The contact scoring system utilizes the fact that all contact properties are sent in Kafka for updates too. For every update, the entire record in the database is replaced. This way, dropping older messages is completely fine and out-of-order payloads are taken care of.

Stay away from noise

Freshworks CRM has a lot of marketing emails sent by sales agents to potential customers. These emails are huge in number and can suddenly storm the Kafka message queue. If the system were to treat them like any other email and refresh the scores on receiving each of those emails, valid updates will also start queuing up.

For that particular period, the system won’t be in real-time. These emails do not represent the contact’s interest in the product. So the contact scoring system skips all marketing emails without refreshing the scores upon receiving them.

A strong support system

Because contact scoring is a real-time system, any issues or errors have to be identified at the earliest. There are multiple levels of monitoring and alerting deployed for both the online and the offline training system. New Relic is the monitoring platform for contact scoring. New Relic alerts are set on error percentage, throughput, latency, etc.

Apart from this, AWS Cloudwatch alerts are set on the CPU and the memory of the machine in which the application is deployed. Alerts are set on a few specific error logs in Haystack. At the fourth level, an alert is also set on the lag of the Kafka message queue. All these different alerts make the contact scoring system reliable at all times.

When a basic user of Freshworks CRM upgrades to a paid plan, the system has to be ready to start predicting scores immediately. To support this, the contact scoring system doesn’t differentiate between different plans in the backend. Scores are computed for contacts of all accounts irrespective of the plan. The restriction to show scores only for paid plan accounts is applied on the UI level. So the contact scoring system not only handles contact updates but also subscription upgrades in real-time!

Scale, scale, scale

A real-time system should be able to scale instantaneously with any increase in load. When more customers sign up or more prospects are entered into the CRM, the contact scoring system should easily adapt to the increase in input traffic. Freddy DB is shard aware and the addition of a new shard is as simple as clicking a button.

Freddy DB is sharded based on a customer’s account. New accounts are automatically mapped to the latest shard available. When the number of shards has to be increased, another shard just needs to be added to the configuration and the system directs all new accounts to the newly created shard.
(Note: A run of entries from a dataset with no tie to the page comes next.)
Lemma validate_tcp_targets_views c :
  validate_tcp_targets c = (foldl tcp_fold ([], ∅) (all_tcp_views (config_services c))).1.
Proof.
  unfold validate_tcp_targets, all_tcp_views. rewrite <-foldl_bind. f_equal.
  apply foldl_ext'. intros s [name service]. unfold validate_tcp_service. simpl.
  destruct (service_proxy service); [|done]. by rewrite foldl_fmap.
Qed.

Lemma tcp_view_ok_some path p prefix ssl :
  tcp_view_ok (path, Some p, prefix, ssl) ↔
  is_some prefix || is_some ssl = false ∧ (p =? 0) || (p =? 80) || (p =? 443) = false.
Proof.
  unfold tcp_view_ok, view_port; simpl. rewrite !orb_false_iff, !N.eqb_neq. split.
  - intros Hp. destruct (Hp p eq_refl) as (? & ? & ? & -> & ->). done.
  - intros [[? ?] [[? ?] ?]] q [= <-]. by destruct prefix, ssl.
Qed.

Lemma tcp_view_ok_none path prefix ssl : tcp_view_ok (path, None, prefix, ssl).
Proof. by intros p [=]. Qed.

(** The three outcomes of [validate_tcp_target] that push nothing or something. *)
Lemma validate_tcp_target_cases name path p prefix ssl seen :
  let r := validate_tcp_target name path (Some p) prefix ssl seen in
  (tcp_view_ok (path, Some p, prefix, ssl) ∧ seen !! p = None ∧ r = ([], <[p := name]> seen))
  ∨ (¬ (tcp_view_ok (path, Some p, prefix, ssl) ∧ seen !! p = None) ∧ r.1 ≠ []).
Proof.
  unfold validate_tcp_target. rewrite tcp_view_ok_some. simpl.
  destruct (is_some prefix || is_some ssl) eqn:Ec; simpl.
  { right. split; [intros [[? _] _]; done|].
    destruct ((p =? 0) || (p =? 80) || (p =? 443)); [done|]. by destruct (seen !! p). }
  destruct ((p =? 0) || (p =? 80) || (p =? 443)) eqn:Ep; simpl.
  { right. split; [intros [[_ ?] _]; done|done]. }
  destruct (seen !! p) as [owner|] eqn:Es; simpl; [|by left].
  right. split; [intros [_ ?]; done|done].
Qed.

Lemma tcp_fold_nil errs seen views :
  (foldl tcp_fold (errs, seen) views).1 = [] ↔
  errs = [] ∧ Forall (λ nv, tcp_view_ok nv.2) views ∧ NoDup (tcp_ports views) ∧
  Forall (λ p, seen !! p = None) (tcp_ports views).
Proof.
  revert errs seen. induction views as [|[n [[[path [p|]] prefix] ssl]] views IH];
    intros errs seen;
    [simpl; split; [intros ->; repeat split; constructor|by intros (-> & _)]| |].
  - cbn [foldl]. change (tcp_ports _) with (p :: tcp_ports views).
    rewrite !Forall_cons, NoDup_cons. unfold tcp_fold at 2. simpl.
    destruct (validate_tcp_target_cases n path p prefix ssl seen) as [(Hok & Hs & ->)|[Hno Hne]].
    + rewrite IH, app_nil_r. rewrite !Forall_forall. setoid_rewrite lookup_insert_None. split.
      * intros (-> & Hv & Hnd & Hp). split_and!; try done; [|intros x Hx; by apply Hp].
        intros Hin. by destruct (Hp p Hin).
      * intros (-> & [_ Hv] & [Hp Hnd] & _ & Hs'). split_and!; try done.
        intros x Hx. split; [by apply Hs'|]. intros <-. done.
    + destruct (validate_tcp_target _ _ _ _ _ _) as [e seen'] eqn:E. simpl in Hne.
      rewrite IH, app_nil_iff. split; [intros ([_ ?] & _); done|].
      intros (_ & [? _] & _ & [? _]). destruct Hno; done.
  - cbn [foldl]. unfold tcp_fold at 2. simpl. rewrite app_nil_r, IH, Forall_cons. simpl.
    pose proof (tcp_view_ok_none path prefix ssl). tauto.
Qed.

Lemma validate_tcp_targets_nil c :
  validate_tcp_targets c = [] ↔
  Forall (λ nv, tcp_view_ok nv.2) (all_tcp_views (config_services c)) ∧
  NoDup (tcp_ports (all_tcp_views (config_services c))).
Proof.
  rewrite validate_tcp_targets_views, tcp_fold_nil. split; [naive_solver|].
  intros [? ?]. split_and!; try done. apply Forall_forall. intros; apply lookup_empty.
Qed.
To take on the scale of Freshworks CRM, all Freddy DB tables are partitioned and indexed. Because Freddy DB uses RDS, the addition of read slaves to handle the increase in read load can be done instantaneously. If the rate of incoming payloads increases in the future, it is possible to increase the number of partitions in the Freddy topic and correspondingly increase the number of consumers, thus scaling seamlessly whenever necessary.

And we did it

In the Freshworks CRM contact scoring system, extracting fields from Kafka messages, reading the related data from the database, cleaning the data, computing complex machine learning features from the raw fields, making two machine learning model predictions, determining the final score, and sending the score back to Freshworks CRM—everything is kept within a second in 75% of the cases.

System stats for one hour

The future: Scaling up for heavy improvements

We plan to improve the predictions by taking signals from other related clouds in Freshworks CRM such as the marketing cloud. This would mean that messages from many more Kafka topics would have to be consumed. Our Freshworks CRM contact scoring system is designed to scale to that amount of traffic. The sentiments of the contact based on conversations on chats, call logs, and as recorded in agent notes, are also to be included in the predictions in the future. Text cleaning and processing is a time-consuming process. But the plan is to keep the contact scoring system real-time even with these heavy improvements.